__Work to be completed__
The following data has a line with "calc_load_update : kstate -> Z;" and a line with "set_rq cpu (fun r => r <| curr := p |>);;". Write out exactly those lines and all the lines between them.

[Saved data entries]
★ ★ ★ ★ ★ ★ ★

(* ===== verification/Hotplug.v ===== *)
(** * Hotplug: CPUs that come and go (core.c)

    Setting up an idle task, attaching tasks to cpusets, NUMA placement, and the
    scheduler's part of CPU hotplug: a run queue going on and off line, all tasks
    leaving a dead CPU, and the four steps a CPU takes up and down.  Scheduling
    domains, cpusets and load averages belong to other files and are an
    interface. *)

From S2P Require Import Prelude Task KernelApi Prio Rq RqClock Uclamp RemoteTick State Sched Setprio.
From S2P Require Import Affinity Fork Tick.

Class HotplugEnv := {
  sched_clock : kstate -> Z;
  init_mm : Z;
  switch_mm : option Z -> ptr -> kstate -> kstate;  (* from, to init_mm, current *)
  dl_cpuset_cpumask_can_shrink : gset Z -> gset Z -> kstate -> Z;
  dl_task_can_attach : ptr -> gset Z -> kstate -> kstate * Z;
  CONFIG_SCHED_SMT : bool;
  cpu_smt_mask : kstate -> Z -> gset Z;
  cpuhp_tasks_frozen : bool;
  dl_cpu_busy : kstate -> Z -> bool;
  cpuset_update_active_cpus : kstate -> kstate;
  cpuset_force_rebuild : kstate -> kstate;
  partition_sched_domains : kstate -> kstate;  (* (1, NULL, NULL): one domain *)
  sched_domains_numa_masks_set : Z -> kstate -> kstate;
  sched_domains_numa_masks_clear : Z -> kstate -> kstate;
  rq_has_rd : kstate -> Z -> bool;  (* rq->rd is not NULL *)
  op_rq_online : sched_class -> Z -> kstate -> kstate;
  op_rq_offline : sched_class -> Z -> kstate -> kstate;
  calc_load_fold_active : Z -> Z -> kstate -> kstate * Z;
  calc_load_tasks_add : Z -> kstate -> kstate;
  calc_load_update : kstate -> Z;
  update_max_interval : kstate -> kstate;
  nohz_balance_exit_idle : Z -> kstate -> kstate;
  housekeeping_domain : gset Z;  (* housekeeping_cpumask(HK_FLAG_DOMAIN) *)
  sched_init_numa : kstate -> kstate;
  sched_init_domains : gset Z -> kstate -> kstate;
  sched_init_granularity : kstate -> kstate;
  init_sched_rt_class : kstate -> kstate;
  init_sched_dl_class : kstate -> kstate
}.

Section Hotplug.
Context {P : PrioApi} {Y : PolicyApi} {U : UclampApi} {A : AttrFlagApi} {F : FlagApi} {C : ClockConfig}
  {K : SchedClassOps} {V : SetprioEnv} {E : MigrateEnv} {N : ForkEnv} {T : TickEnv} {HK : Housekeeping}
  {H : HotplugEnv}.

(** ** The idle task of a CPU *)

Definition init_idle (p : ptr) (cpu : Z) : M unit :=
  set_task p (__sched_fork 0);;
  lock_pi p;;
  lock_rq cpu;;
  s ← get;
  set_task p (fun t => t <| t_state := TASK_RUNNING |>);;
  set_task p (fun t => t <| t_se := (t_se t) <| se_exec_start := sched_clock s |> |>);;
  set_task p (fun t => t <| t_flags := Z.lor (t_flags t) PF_IDLE |>);;
  set_task p (fun t => set_cpus_allowed_common t {[ cpu ]});;
  modify (__set_task_cpu p cpu);;
  set_rq cpu (fun r => r <| idle := p |>);;
  set_rq cpu (fun r => r <| curr := p |>);;
  set_task p (fun t => t <| on_rq := TASK_ON_RQ_QUEUED |>);;
  set_task p (fun t => t <| on_cpu := 1 |>);;
  unlock_rq cpu;;
  unlock_pi p;;
  set_task p (fun t => t <| t_sched_class := idle_sched_class |>).

(** ** Cpusets *)

Definition cpuset_cpumask_can_shrink (cur trial : gset Z) : M Z :=
  if Nat.eqb (size cur) 0 then mret 1
  else s ← get; mret (dl_cpuset_cpumask_can_shrink cur trial s).

Definition task_can_attach (p : ptr) (cs_cpus_allowed : gset Z) : M Z :=
  t ← task_of p;
  if has (t_flags t) PF_NO_SETAFFINITY then mret (- EINVAL)
  else if dl_task t && bool_decide (rd_span (task_cpu t) ## cs_cpus_allowed) then
    s ← get;
    let '(s', ret) := dl_task_can_attach p cs_cpus_allowed s in
    modify (fun _ => s');; mret ret
  else mret 0.

(** ** NUMA placement *)

Definition migrate_task_to (p : ptr) (target_cpu : Z) : M Z :=
  t ← task_of p;
  let curr_cpu := task_cpu t in
  if curr_cpu =? target_cpu then mret 0
  else if negb (bool_decide (target_cpu ∈ cpus_mask t)) then mret (- EINVAL)
  else stop_one_cpu curr_cpu (migration_cpu_stop p target_cpu).

Definition sched_setnuma (p : ptr) (nid : Z) : M unit :=
  cpu ← task_rq_lock p;
  t ← task_of p;
  let queued := task_on_rq_queued t in
  running ← task_current cpu p;
  when queued (dequeue_task cpu p DEQUEUE_SAVE);;
  when running (put_prev_task cpu p);;
  set_task p (fun t => t <| numa_preferred_nid := nid |>);;
  when queued (enqueue_task cpu p (Z.lor ENQUEUE_RESTORE ENQUEUE_NOCLOCK));;
  when running (set_next_task cpu p);;
  task_rq_unlock cpu p.

(** ** The last acts of a dying CPU *)

Definition idle_task_exit : M unit :=
  c ← current;
  t ← task_of c;
  let mm := active_mm t in
  s ← get;
  r ← rq_of (k_this_cpu s);
  if bool_decide (k_this_cpu s ∈ k_online s) then bug
  else if negb (bool_decide (c = idle r)) then bug
  else when (negb (bool_decide (mm = Some init_mm))) (modify (switch_mm mm c)).

Definition calc_load_migrate (cpu : Z) : M unit :=
  s ← get;
  let '(s', delta) := calc_load_fold_active cpu 1 s in
  modify (fun _ => s');;
  when (nz delta) (modify (calc_load_tasks_add delta)).

(** The loop over the classes. *)
Fixpoint pick_migrate_loop (l : list sched_class) (cpu : Z) : M ptr :=
  match l with
  | [] => bug
  | class :: l =>
      o ← class_pick class cpu;
      match o with
      | Some next => put_prev_task cpu next;; mret next
      | None => pick_migrate_loop l cpu
      end
  end.
Definition __pick_migrate_task (cpu : Z) : M ptr := pick_migrate_loop classes cpu.

(** One task leaves: picked, and pushed to another CPU with its own lock held. *)
Definition migrate_one (rounds : nat) (dead : Z) : M unit :=
  next ← __pick_migrate_task dead;
  unlock_rq dead;;
  lock_pi next;;
  lock_rq dead;;
  t ← task_of next;
  if negb (task_cpu t =? dead) || negb (task_on_rq_queued t) then unlock_pi next
  else
    dest_cpu ← select_fallback_rq rounds dead next;
    rq ← __migrate_task dead next dest_cpu;
    when (negb (rq =? dead)) (unlock_rq rq;; lock_rq dead);;
    unlock_pi next.

(** [fuel] bounds the tasks, [rounds] those of the search for a CPU. *)
Fixpoint migrate_loop (fuel rounds : nat) (dead : Z) : M unit :=
  r ← rq_of dead;
  if Rq.nr_running r =? 1 then mret tt
  else match fuel with
  | O => hang
  | S fuel => migrate_one rounds dead;; migrate_loop fuel rounds dead
  end.

Definition migrate_tasks (fuel rounds : nat) (dead : Z) : M unit :=
  r ← rq_of dead;
  let stopper := stop r in
  set_rq dead (fun r => r <| stop := None |>);;
  update_clock dead;;
  migrate_loop fuel rounds dead;;
  set_rq dead (fun r => r <| stop := stopper |>).

(** ** Run queues on and off line *)

Definition for_each_class (f : sched_class -> kstate -> kstate) : M unit :=
  foldr (fun class k => modify (f class);; k) (mret tt) classes.

Definition set_rq_online (cpu : Z) : M unit :=
  r ← rq_of cpu;
  when (negb (online r))
    (modify (fun s => s <| k_rd_online := {[ rq_cpu r ]} ∪ k_rd_online s |>);;
     set_rq cpu (fun r => r <| online := true |>);;
     for_each_class (fun class => op_rq_online class cpu)).

Definition set_rq_offline (cpu : Z) : M unit :=
  r ← rq_of cpu;
  when (online r)
    (for_each_class (fun class => op_rq_offline class cpu);;
     modify (fun s => s <| k_rd_online := k_rd_online s ∖ {[ rq_cpu r ]} |>);;
     set_rq cpu (fun r => r <| online := false |>)).

(** ** Suspend, resume and cpusets *)

Definition cpuset_cpu_active : M unit :=
  if cpuhp_tasks_frozen then
    modify partition_sched_domains;;
    modify (fun s => s <| k_cpus_frozen := k_cpus_frozen s - 1 |>);;
    s ← get;
    if nz (k_cpus_frozen s) then mret tt
    else modify cpuset_force_rebuild;; modify cpuset_update_active_cpus
  else modify cpuset_update_active_cpus.

Definition cpuset_cpu_inactive (cpu : Z) : M Z :=
  if negb cpuhp_tasks_frozen then
    s ← get;
    if dl_cpu_busy s cpu then mret (- EBUSY)
    else modify cpuset_update_active_cpus;; mret 0
  else
    modify (fun s => s <| k_cpus_frozen := k_cpus_frozen s + 1 |>);;
    modify partition_sched_domains;;
    mret 0.

(** ** The steps of hotplug *)

Definition set_cpu_active (cpu : Z) (active : bool) : M unit :=
  modify (fun s => s <| k_active := if active then {[ cpu ]} ∪ k_active s else k_active s ∖ {[ cpu ]} |>).

(** A core counts while two of its threads are up. *)
Definition smt_count (cpu d : Z) : M unit :=
  s ← get;
  when (CONFIG_SCHED_SMT && Nat.eqb (size (cpu_smt_mask s cpu)) 2)
    (modify (fun s => s <| k_smt_present := k_smt_present s + d |>)).

(** The run queue is put on or off line when it has a root domain. *)
Definition with_root_domain (cpu : Z) (m : M unit) : M unit :=
  s ← get;
  if rq_has_rd s cpu then
    if negb (bool_decide (cpu ∈ rd_span cpu)) then bug else m
  else mret tt.

Definition sched_cpu_activate (cpu : Z) : M Z :=
  smt_count cpu 1;;
  set_cpu_active cpu true;;
  s ← get;
  when (k_smp_initialized s)
    (modify (sched_domains_numa_masks_set cpu);; cpuset_cpu_active);;
  lock_rq cpu;;
  with_root_domain cpu (set_rq_online cpu);;
  unlock_rq cpu;;
  mret 0.

Definition sched_cpu_deactivate (cpu : Z) : M Z :=
  set_cpu_active cpu false;;
  smt_count cpu (-1);;
  s ← get;
  if negb (k_smp_initialized s) then mret 0
  else
    ret ← cpuset_cpu_inactive cpu;
    if nz ret then set_cpu_active cpu true;; mret ret
    else modify (sched_domains_numa_masks_clear cpu);; mret 0.

(** The remote tick works. *)
Definition on_ticks (f : tick_sys -> option tick_sys) : M unit :=
  s ← get;
  y ← lift_option (f (k_ticks s));
  modify (fun s => s <| k_ticks := y |>).

Definition sched_rq_cpu_starting (cpu : Z) : M unit :=
  s ← get;
  set_rq cpu (fun r => r <| rq_calc_load_update := calc_load_update s |>);;
  modify update_max_interval.

Definition sched_cpu_starting (cpu : Z) : M Z :=
  sched_rq_cpu_starting cpu;;
  on_ticks (sched_tick_start cpu);;
  mret 0.

Definition sched_cpu_dying (fuel rounds : nat) (cpu : Z) : M Z :=
  on_ticks (sched_tick_stop cpu);;
  lock_rq cpu;;
  with_root_domain cpu (set_rq_offline cpu);;
  migrate_tasks fuel rounds cpu;;
  r ← rq_of cpu;
  (if negb (Rq.nr_running r =? 1) then bug else mret tt);;
  unlock_rq cpu;;
  calc_load_migrate cpu;;
  modify update_max_interval;;
  modify (nohz_balance_exit_idle cpu);;
  hrtick_clear cpu;;
  mret 0.

(** ** Start of the system *)

Definition sched_init_smp : M unit :=
  modify sched_init_numa;;
  s ← get;
  modify (sched_init_domains (k_active s));;
  c ← current;
  ret ← set_cpus_allowed_ptr c housekeeping_domain;
  (if ret <? 0 then bug else mret tt);;
  modify sched_init_granularity;;
  modify init_sched_rt_class;;
  modify init_sched_dl_class;;
  modify (fun s => s <| k_smp_initialized := true |>).

Definition migration_init : M Z :=
  cpu ← smp_processor_id;
  _ ← sched_cpu_starting cpu;
  mret 0.
End Hotplug.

★ ★ ★ ★ ★ ★ ★

__Answer for this exercise__
  calc_load_update : kstate -> Z;
  update_max_interval : kstate -> kstate;
  nohz_balance_exit_idle : Z -> kstate -> kstate;
  housekeeping_domain : gset Z;  (* housekeeping_cpumask(HK_FLAG_DOMAIN) *)
  sched_init_numa : kstate -> kstate;
  sched_init_domains : gset Z -> kstate -> kstate;
  sched_init_granularity : kstate -> kstate;
  init_sched_rt_class : kstate -> kstate;
  init_sched_dl_class : kstate -> kstate
}.

Section Hotplug.
Context {P : PrioApi} {Y : PolicyApi} {U : UclampApi} {A : AttrFlagApi} {F : FlagApi} {C : ClockConfig}
  {K : SchedClassOps} {V : SetprioEnv} {E : MigrateEnv} {N : ForkEnv} {T : TickEnv} {HK : Housekeeping}
  {H : HotplugEnv}.

(** ** The idle task of a CPU *)

Definition init_idle (p : ptr) (cpu : Z) : M unit :=
  set_task p (__sched_fork 0);;
  lock_pi p;;
  lock_rq cpu;;
  s ← get;
  set_task p (fun t => t <| t_state := TASK_RUNNING |>);;
  set_task p (fun t => t <| t_se := (t_se t) <| se_exec_start := sched_clock s |> |>);;
  set_task p (fun t => t <| t_flags := Z.lor (t_flags t) PF_IDLE |>);;
  set_task p (fun t => set_cpus_allowed_common t {[ cpu ]});;
  modify (__set_task_cpu p cpu);;
  set_rq cpu (fun r => r <| idle := p |>);;
  set_rq cpu (fun r => r <| curr := p |>);;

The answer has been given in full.